The US Embassy said the shutdown and strike warning was issued in the context of ongoing Russian missile and drone attacks on Kiev and anticipated a quick return to regular operations.

The Italian and Greek embassies were also closed to the public that day, but the British government said its embassy remained open.

The warwhich one reached the milestone of 1000 days took on a growing international dimension on Tuesday with the arrival of North Korean troops will help Russia on the battlefield — a development that U.S. officials say prompted Biden’s policy change.

Then Russian President Vladimir Putin lowered the threshold for the use of its nuclear arsenal, with the new doctrine announced on Tuesday allowing a possible nuclear reaction from Moscow, even to a conventional attack on Russia by any country backed by a nuclear power.

That could potentially include U.S.-backed Ukrainian attacks.

Western leaders have dismissed the Russian move as an attempt to deter Ukraine’s allies from providing further support to Kiev. the tension weighed on the stock markets after Ukraine deployed American-made longer-range ATACMS missiles for the first time to strike a target inside Russia.

Western and Ukrainian officials say Russia has stockpiled powerful long-range missiles, possibly in an upcoming attempt to destroy Ukraine’s power grid as winter sets in.

Military analysts say the U.S. decision on the range at which U.S. missiles can be used is not expected to be a game-changer in the war, but it could help weaken Russia’s war effort, according to the Institute for the Study of War, a Washington think tank.

“Ukrainian long-range strikes against military objects within the Russian rear are crucial for degrading Russian military capabilities across the theater,” the report said.

Meanwhile North Korea recently delivered additional artillery systems to Russia, according to South Korea. It said that North Korean soldiers had been assigned to the Russian naval and airborne units and that some of them have already begun fighting on the front lines alongside the Russians.
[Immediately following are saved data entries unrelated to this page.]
(** X10 on [established]: two overlapping writes of two bytes each both
    go out with sequence number 2000. *)
Lemma overlapping_writes_share_seq_witness :
  exists w' f1 f2 e',
    WriteTo_twice_interleaved [x70; x69] [x6e; x67] peer peer established = Some w' /\
    trace w' = trace established ++ [EvWritePacketData 7 f1 None; EvWritePacketData 7 f2 None] /\
    TCP.Seq (frameTCP f1) = 2000%Z /\ TCP.Seq (frameTCP f2) = 2000%Z /\
    flows (conn w') !! TCPAddr_String peer = Some e' /\
    seq e' = 2004%Z.
Proof.
  destruct (overlapping_writes_share_seq [x70; x69] [x6e; x67] peer peer established
              peer_flow 7 _ _ established_flow eq_refl eq_refl eq_refl)
    as (w' & f1 & f2 & e' & H1 & _ & H2 & _ & _ & H3 & H4 & H5 & H6).
  exists w', f1, f2, e'. split_and!; assumption.
Defined.

(** X11 on [synack] and [reply]: the templates of the reply are the
    headers of the SYN+ACK, with TTL 64 and don't-fragment. *)
Lemma templates_point_back_witness :
  link_template reply = Some (LinkEthernet peer_eth) /\
  network_template reply =
    Some (NetIPv4 (IPv4.mk (IP peer) (IP local) 6 4 99 IPv4DontFragment 64)).
Proof.
  exact (templates_point_back synack reply _ _ eq_refl eq_refl eq_refl eq_refl
           eq_refl eq_refl).
Defined.


(** ** The statements about [Dial] and [Listen] on the concrete host *)

#[local] Existing Instance small_host.

Lemma Listen_5000 : Listen "tcp" ":5000" = (inl listening, listening_log).
Proof. vm_compute. reflexivity. Qed.

Lemma Dial_peer : Dial "tcp" "10.0.0.2:4000" = (inl dialed, dialed_log).
Proof. vm_compute. reflexivity. Qed.

(** X12 on four interfaces, two of which have the address of [local]:
    the later one is chosen. *)
Lemma find_iface_last_match_witness :
  find_iface [lo0; eth0; mkInterface "eth1" [IP peer; IP local]; lo0] (IP local) = "eth1".
Proof.
  apply (proj2 (find_iface_last_match
                  [lo0; eth0; mkInterface "eth1" [IP peer; IP local]; lo0] (IP local))
               [lo0; eth0] (mkInterface "eth1" [IP peer; IP local]) [lo0] eq_refl).
  - exists (IP local). split; [right; left; reflexivity | vm_compute; reflexivity].
  - intros i [<- | []] a [<- | []]. vm_compute. reflexivity.
Defined.

(** X13 on port 5000 of every interface: the handles 8 and 7. *)
Lemma Listen_captures_what_it_opens_witness :
  Listen "tcp" ":5000" = (inl listening, listening_log) /\
  reachable listening /\
  handles (conn listening) = openable [lo0; eth0] /\
  opened listening_log = [8; 7] /\
  captured listening_log = [8; 7] /\
  filtered listening_log = [(8, "tcp and dst port 5000"); (7, "tcp and dst port 5000")].
Proof.
  destruct (Listen_captures_what_it_opens "tcp" ":5000" listening listening_log Listen_5000)
    as (laddr & ifaces & l & l_addr & pre & Hres & Hdevs & _ & _ & Hr & _ & _ & _ & _ & _
        & Ho & Hc & _ & Hw).
  injection Hres as <-. injection Hdevs as <-.
  split_and!; [exact Listen_5000 | exact Hr | exact (proj1 Hw) | exact Ho | exact Hc
              | exact (proj2 Hw)].
Defined.

(** X14 on port 6000, which cannot be bound: the two handles stay
    open. *)
Lemma Listen_failure_keeps_handles_witness :
  let log := [SuOpenLive "lo0" 8; SuSetBPFFilter 8 "tcp and dst port 6000";
              SuOpenLive "eth0" 7; SuSetBPFFilter 7 "tcp and dst port 6000"] in
  Listen "tcp" ":6000" = (inr (from_library (errLibrary "address already in use")), log) /\
  captured log = [] /\
  opened log = [8; 7].
Proof.
  cbv zeta.
  assert (HL : Listen "tcp" ":6000" =
               (inr (from_library (errLibrary "address already in use")),
                [SuOpenLive "lo0" 8; SuSetBPFFilter 8 "tcp and dst port 6000";
                 SuOpenLive "eth0" 7; SuSetBPFFilter 7 "tcp and dst port 6000"]))
    by (vm_compute; reflexivity).
  destruct (Listen_failure_keeps_handles "tcp" ":6000" _ _ HL) as (Hc & _ & _ & Hk).
  assert (Hres : net_ResolveTCPAddr "tcp" ":6000" = inl (mkTCPAddr [] 6000))
    by (vm_compute; reflexivity).
  assert (Hdevs : pcap_FindAllDevs = inl [lo0; eth0]) by reflexivity.
  assert (Hh : listen_handles [lo0; eth0] (mkTCPAddr [] 6000) =
               (inl [8; 7],
                [SuOpenLive "lo0" 8; SuSetBPFFilter 8 "tcp and dst port 6000";
                 SuOpenLive "eth0" 7; SuSetBPFFilter 7 "tcp and dst port 6000"]))
    by (vm_compute; reflexivity).
  destruct (Hk _ _ _ _ Hres Hdevs Hh) as (_ & Ho & _).
  split_and!; [exact HL | exact Hc | exact Ho].
Defined.

(** X15 on an address no interface has. *)
Lemma Listen_no_interface_witness :
  net_ResolveTCPAddr "tcp" "10.0.0.9:5000" = inl (mkTCPAddr [x0a; x00; x00; x09] 5000) /\
  pcap_FindAllDevs = inl [lo0; eth0] /\
  Listen "tcp" "10.0.0.9:5000" = (inr (errors_New "cannot find correct interface"), []).
Proof.
  assert (Hres : net_ResolveTCPAddr "tcp" "10.0.0.9:5000"
                 = inl (mkTCPAddr [x0a; x00; x00; x09] 5000)) by (vm_compute; reflexivity).
  assert (Hdevs : pcap_FindAllDevs = inl [lo0; eth0]) by reflexivity.
  split_and!; [exact Hres | exact Hdevs |].
  apply (proj2 (Listen_no_interface "tcp" "10.0.0.9:5000"
                  (mkTCPAddr [x0a; x00; x00; x09] 5000) [lo0; eth0] Hres Hdevs)).
  - reflexivity.
  - intros i [<- | [<- | []]] a [<- | []]; vm_compute; reflexivity.
Defined.

(** X16 on [listening]: [Close] closes the handles 8 and 7 and the
    listener, and sets no TTL. *)
Lemma Listen_then_Close_witness :
  Listen "tcp" ":5000" = (inl listening, listening_log) /\
  trace (snd (Close listening)) =
    [EvCloseChan 0; EvHandleClose 8; EvHandleClose 7; EvSocketClose].
Proof.
  split; [exact Listen_5000|].
  exact (proj1 (Listen_then_Close "tcp" ":5000" listening listening_log Listen_5000)).
Defined.
Definition sctp_crc_tableil8_o88 : list Z :=
  [ 0x00000000; 0x493C7D27; 0x9278FA4E; 0xDB448769; 0x211D826D; 0x6821FF4A; 0xB3657823; 0xFA590504;
    0x423B04DA; 0x0B0779FD; 0xD043FE94; 0x997F83B3; 0x632686B7; 0x2A1AFB90; 0xF15E7CF9; 0xB86201DE;
    0x847609B4; 0xCD4A7493; 0x160EF3FA; 0x5F328EDD; 0xA56B8BD9; 0xEC57F6FE; 0x37137197; 0x7E2F0CB0;
    0xC64D0D6E; 0x8F717049; 0x5435F720; 0x1D098A07; 0xE7508F03; 0xAE6CF224; 0x7528754D; 0x3C14086A;
    0x0D006599; 0x443C18BE; 0x9F789FD7; 0xD644E2F0; 0x2C1DE7F4; 0x65219AD3; 0xBE651DBA; 0xF759609D;
    0x4F3B6143; 0x06071C64; 0xDD439B0D; 0x947FE62A; 0x6E26E32E; 0x271A9E09; 0xFC5E1960; 0xB5626447;
    0x89766C2D; 0xC04A110A; 0x1B0E9663; 0x5232EB44; 0xA86BEE40; 0xE1579367; 0x3A13140E; 0x732F6929;
    0xCB4D68F7; 0x827115D0; 0x593592B9; 0x1009EF9E; 0xEA50EA9A; 0xA36C97BD; 0x782810D4; 0x31146DF3;
    0x1A00CB32; 0x533CB615; 0x8878317C; 0xC1444C5B; 0x3B1D495F; 0x72213478; 0xA965B311; 0xE059CE36;
    0x583BCFE8; 0x1107B2CF; 0xCA4335A6; 0x837F4881; 0x79264D85; 0x301A30A2; 0xEB5EB7CB; 0xA262CAEC;
    0x9E76C286; 0xD74ABFA1; 0x0C0E38C8; 0x453245EF; 0xBF6B40EB; 0xF6573DCC; 0x2D13BAA5; 0x642FC782;
    0xDC4DC65C; 0x9571BB7B; 0x4E353C12; 0x07094135; 0xFD504431; 0xB46C3916; 0x6F28BE7F; 0x2614C358;
    0x1700AEAB; 0x5E3CD38C; 0x857854E5; 0xCC4429C2; 0x361D2CC6; 0x7F2151E1; 0xA465D688; 0xED59ABAF;
    0x553BAA71; 0x1C07D756; 0xC743503F; 0x8E7F2D18; 0x7426281C; 0x3D1A553B; 0xE65ED252; 0xAF62AF75;
    0x9376A71F; 0xDA4ADA38; 0x010E5D51; 0x48322076; 0xB26B2572; 0xFB575855; 0x2013DF3C; 0x692FA21B;
    0xD14DA3C5; 0x9871DEE2; 0x4335598B; 0x0A0924AC; 0xF05021A8; 0xB96C5C8F; 0x6228DBE6; 0x2B14A6C1;
    0x34019664; 0x7D3DEB43; 0xA6796C2A; 0xEF45110D; 0x151C1409; 0x5C20692E; 0x8764EE47; 0xCE589360;
    0x763A92BE; 0x3F06EF99; 0xE44268F0; 0xAD7E15D7; 0x572710D3; 0x1E1B6DF4; 0xC55FEA9D; 0x8C6397BA;
    0xB0779FD0; 0xF94BE2F7; 0x220F659E; 0x6B3318B9; 0x916A1DBD; 0xD856609A; 0x0312E7F3; 0x4A2E9AD4;
    0xF24C9B0A; 0xBB70E62D; 0x60346144; 0x29081C63; 0xD3511967; 0x9A6D6440; 0x4129E329; 0x08159E0E;
    0x3901F3FD; 0x703D8EDA; 0xAB7909B3; 0xE2457494; 0x181C7190; 0x51200CB7; 0x8A648BDE; 0xC358F6F9;
    0x7B3AF727; 0x32068A00; 0xE9420D69; 0xA07E704E; 0x5A27754A; 0x131B086D; 0xC85F8F04; 0x8163F223;
    0xBD77FA49; 0xF44B876E; 0x2F0F0007; 0x66337D20; 0x9C6A7824; 0xD5560503; 0x0E12826A; 0x472EFF4D;
    0xFF4CFE93; 0xB67083B4; 0x6D3404DD; 0x240879FA; 0xDE517CFE; 0x976D01D9; 0x4C2986B0; 0x0515FB97;
    0x2E015D56; 0x673D2071; 0xBC79A718; 0xF545DA3F; 0x0F1CDF3B; 0x4620A21C; 0x9D642575; 0xD4585852;
    0x6C3A598C; 0x250624AB; 0xFE42A3C2; 0xB77EDEE5; 0x4D27DBE1; 0x041BA6C6; 0xDF5F21AF; 0x96635C88;
    0xAA7754E2; 0xE34B29C5; 0x380FAEAC; 0x7133D38B; 0x8B6AD68F; 0xC256ABA8; 0x19122CC1; 0x502E51E6;
    0xE84C5038; 0xA1702D1F; 0x7A34AA76; 0x3308D751; 0xC951D255; 0x806DAF72; 0x5B29281B; 0x1215553C;
    0x230138CF; 0x6A3D45E8; 0xB179C281; 0xF845BFA6; 0x021CBAA2; 0x4B20C785; 0x906440EC; 0xD9583DCB;
    0x613A3C15; 0x28064132; 0xF342C65B; 0xBA7EBB7C; 0x4027BE78; 0x091BC35F; 0xD25F4436; 0x9B633911;
    0xA777317B; 0xEE4B4C5C; 0x350FCB35; 0x7C33B612; 0x866AB316; 0xCF56CE31; 0x14124958; 0x5D2E347F;
    0xE54C35A1; 0xAC704886; 0x7734CFEF; 0x3E08B2C8; 0xC451B7CC; 0x8D6DCAEB; 0x56294D82; 0x1F1530A5 ].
Ukraine struck a factory in Russia’s Belgorod region that makes cargo drones for the armed forces in an overnight attack, said Andrii Kovalenko, the head of the Ukrainian Security Council’s counter-disinformation department.

He also claimed that Ukraine had struck an arsenal in Russia’s Novgorod region, near the city of Kotovo, about 680 kilometers (420 miles) behind the Ukrainian border. The arsenal contained artillery ammunition and several types of rockets, he said.

It was not possible to independently verify the claims.